- **WORK ORDER**
Transcribe word for word the lines below from the line with "- apply reachable_good, demo3_reachable." through the line with "- destruct (build_outgoing_bounded", ends included.
*** Block opens ***
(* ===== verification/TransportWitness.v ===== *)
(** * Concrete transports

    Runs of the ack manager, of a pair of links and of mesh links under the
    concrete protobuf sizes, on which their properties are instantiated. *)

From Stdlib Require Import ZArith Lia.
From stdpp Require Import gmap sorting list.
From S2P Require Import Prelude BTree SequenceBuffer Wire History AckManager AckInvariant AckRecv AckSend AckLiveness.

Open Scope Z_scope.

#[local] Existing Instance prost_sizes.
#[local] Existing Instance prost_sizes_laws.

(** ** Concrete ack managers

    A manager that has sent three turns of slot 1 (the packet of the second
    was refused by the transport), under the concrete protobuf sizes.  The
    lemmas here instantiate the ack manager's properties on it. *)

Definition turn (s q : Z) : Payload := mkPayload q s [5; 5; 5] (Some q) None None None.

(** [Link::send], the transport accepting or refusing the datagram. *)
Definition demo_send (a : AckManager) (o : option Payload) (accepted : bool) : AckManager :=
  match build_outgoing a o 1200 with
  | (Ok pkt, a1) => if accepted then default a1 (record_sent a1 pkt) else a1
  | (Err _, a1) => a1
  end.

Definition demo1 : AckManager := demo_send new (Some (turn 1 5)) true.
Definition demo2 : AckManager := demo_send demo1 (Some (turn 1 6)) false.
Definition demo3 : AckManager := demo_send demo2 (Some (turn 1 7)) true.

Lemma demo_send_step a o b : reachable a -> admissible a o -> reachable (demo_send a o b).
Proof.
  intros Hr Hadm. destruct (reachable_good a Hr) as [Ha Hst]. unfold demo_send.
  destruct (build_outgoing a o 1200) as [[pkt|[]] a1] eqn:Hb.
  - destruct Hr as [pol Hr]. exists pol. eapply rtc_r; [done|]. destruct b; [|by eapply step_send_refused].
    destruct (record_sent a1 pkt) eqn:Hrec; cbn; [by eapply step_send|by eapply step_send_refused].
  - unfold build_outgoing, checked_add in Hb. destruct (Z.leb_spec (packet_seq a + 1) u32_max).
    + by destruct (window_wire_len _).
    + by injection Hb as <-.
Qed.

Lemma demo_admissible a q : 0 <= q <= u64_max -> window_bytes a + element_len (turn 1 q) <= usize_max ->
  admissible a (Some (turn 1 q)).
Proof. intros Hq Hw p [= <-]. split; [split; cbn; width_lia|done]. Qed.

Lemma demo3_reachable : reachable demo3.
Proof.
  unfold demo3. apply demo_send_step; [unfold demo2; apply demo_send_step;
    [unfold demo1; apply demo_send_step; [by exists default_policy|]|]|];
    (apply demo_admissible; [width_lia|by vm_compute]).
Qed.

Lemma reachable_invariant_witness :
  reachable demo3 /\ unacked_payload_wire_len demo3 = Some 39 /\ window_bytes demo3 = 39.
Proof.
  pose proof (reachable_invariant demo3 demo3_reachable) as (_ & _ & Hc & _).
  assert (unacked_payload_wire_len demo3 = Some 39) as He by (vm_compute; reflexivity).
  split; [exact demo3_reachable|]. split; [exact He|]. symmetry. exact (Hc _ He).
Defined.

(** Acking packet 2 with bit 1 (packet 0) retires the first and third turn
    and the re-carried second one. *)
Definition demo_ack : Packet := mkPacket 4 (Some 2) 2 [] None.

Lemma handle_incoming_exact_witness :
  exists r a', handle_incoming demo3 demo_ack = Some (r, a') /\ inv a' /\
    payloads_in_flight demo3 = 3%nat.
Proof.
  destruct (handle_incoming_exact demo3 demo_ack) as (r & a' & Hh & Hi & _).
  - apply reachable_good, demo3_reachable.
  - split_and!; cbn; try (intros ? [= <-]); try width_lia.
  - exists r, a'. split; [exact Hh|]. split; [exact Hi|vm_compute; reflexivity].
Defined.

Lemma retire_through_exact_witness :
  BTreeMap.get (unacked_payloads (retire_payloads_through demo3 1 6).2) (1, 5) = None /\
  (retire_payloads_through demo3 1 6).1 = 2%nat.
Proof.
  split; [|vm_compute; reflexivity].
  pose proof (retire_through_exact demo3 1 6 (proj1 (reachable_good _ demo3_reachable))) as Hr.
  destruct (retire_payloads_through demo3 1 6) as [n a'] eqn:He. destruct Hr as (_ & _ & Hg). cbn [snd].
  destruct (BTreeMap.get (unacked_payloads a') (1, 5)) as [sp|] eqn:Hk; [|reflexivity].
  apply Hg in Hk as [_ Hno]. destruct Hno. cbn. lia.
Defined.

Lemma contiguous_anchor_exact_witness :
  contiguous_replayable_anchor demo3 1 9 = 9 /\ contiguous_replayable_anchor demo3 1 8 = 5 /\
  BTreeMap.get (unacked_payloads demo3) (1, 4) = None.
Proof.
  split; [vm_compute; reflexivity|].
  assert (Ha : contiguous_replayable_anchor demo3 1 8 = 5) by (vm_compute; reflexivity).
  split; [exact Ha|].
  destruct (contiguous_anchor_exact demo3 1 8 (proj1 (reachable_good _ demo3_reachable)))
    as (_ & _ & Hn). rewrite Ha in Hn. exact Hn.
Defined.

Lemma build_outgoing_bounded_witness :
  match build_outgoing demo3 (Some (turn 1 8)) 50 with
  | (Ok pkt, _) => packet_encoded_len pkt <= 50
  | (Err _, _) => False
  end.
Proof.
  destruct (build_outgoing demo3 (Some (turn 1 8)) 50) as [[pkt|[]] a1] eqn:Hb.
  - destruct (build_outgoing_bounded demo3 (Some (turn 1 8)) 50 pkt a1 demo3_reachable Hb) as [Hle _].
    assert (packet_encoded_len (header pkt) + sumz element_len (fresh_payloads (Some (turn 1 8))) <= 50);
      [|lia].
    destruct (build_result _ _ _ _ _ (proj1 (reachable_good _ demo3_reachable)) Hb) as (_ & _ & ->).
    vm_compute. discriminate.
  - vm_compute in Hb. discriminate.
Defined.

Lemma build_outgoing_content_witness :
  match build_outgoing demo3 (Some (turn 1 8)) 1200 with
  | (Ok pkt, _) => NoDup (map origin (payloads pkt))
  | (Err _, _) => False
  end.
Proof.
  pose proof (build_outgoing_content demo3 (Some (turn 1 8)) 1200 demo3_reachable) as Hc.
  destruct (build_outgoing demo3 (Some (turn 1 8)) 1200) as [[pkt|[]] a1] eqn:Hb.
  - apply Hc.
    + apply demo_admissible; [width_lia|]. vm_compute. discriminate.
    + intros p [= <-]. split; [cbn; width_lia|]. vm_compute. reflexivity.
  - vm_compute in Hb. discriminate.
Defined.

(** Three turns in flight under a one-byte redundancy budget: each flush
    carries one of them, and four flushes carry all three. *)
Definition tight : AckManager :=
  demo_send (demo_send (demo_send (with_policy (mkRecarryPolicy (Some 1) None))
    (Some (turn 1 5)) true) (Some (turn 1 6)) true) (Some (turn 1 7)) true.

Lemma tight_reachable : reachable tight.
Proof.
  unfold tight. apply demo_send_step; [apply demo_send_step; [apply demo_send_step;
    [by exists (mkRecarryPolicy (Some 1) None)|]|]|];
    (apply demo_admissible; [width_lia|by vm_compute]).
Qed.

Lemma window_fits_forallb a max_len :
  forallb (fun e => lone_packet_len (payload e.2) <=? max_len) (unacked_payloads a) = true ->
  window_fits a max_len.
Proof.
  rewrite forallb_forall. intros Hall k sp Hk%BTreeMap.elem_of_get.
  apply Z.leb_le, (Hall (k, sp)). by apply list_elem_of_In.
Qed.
*** Block closes ***
- **WRITTEN RESPONSE**
  - apply reachable_good, demo3_reachable.
  - split_and!; cbn; try (intros ? [= <-]); try width_lia.
  - exists r, a'. split; [exact Hh|]. split; [exact Hi|vm_compute; reflexivity].
Defined.

Lemma retire_through_exact_witness :
  BTreeMap.get (unacked_payloads (retire_payloads_through demo3 1 6).2) (1, 5) = None /\
  (retire_payloads_through demo3 1 6).1 = 2%nat.
Proof.
  split; [|vm_compute; reflexivity].
  pose proof (retire_through_exact demo3 1 6 (proj1 (reachable_good _ demo3_reachable))) as Hr.
  destruct (retire_payloads_through demo3 1 6) as [n a'] eqn:He. destruct Hr as (_ & _ & Hg). cbn [snd].
  destruct (BTreeMap.get (unacked_payloads a') (1, 5)) as [sp|] eqn:Hk; [|reflexivity].
  apply Hg in Hk as [_ Hno]. destruct Hno. cbn. lia.
Defined.

Lemma contiguous_anchor_exact_witness :
  contiguous_replayable_anchor demo3 1 9 = 9 /\ contiguous_replayable_anchor demo3 1 8 = 5 /\
  BTreeMap.get (unacked_payloads demo3) (1, 4) = None.
Proof.
  split; [vm_compute; reflexivity|].
  assert (Ha : contiguous_replayable_anchor demo3 1 8 = 5) by (vm_compute; reflexivity).
  split; [exact Ha|].
  destruct (contiguous_anchor_exact demo3 1 8 (proj1 (reachable_good _ demo3_reachable)))
    as (_ & _ & Hn). rewrite Ha in Hn. exact Hn.
Defined.

Lemma build_outgoing_bounded_witness :
  match build_outgoing demo3 (Some (turn 1 8)) 50 with
  | (Ok pkt, _) => packet_encoded_len pkt <= 50
  | (Err _, _) => False
  end.
Proof.
  destruct (build_outgoing demo3 (Some (turn 1 8)) 50) as [[pkt|[]] a1] eqn:Hb.
  - destruct (build_outgoing_bounded demo3 (Some (turn 1 8)) 50 pkt a1 demo3_reachable Hb) as [Hle _].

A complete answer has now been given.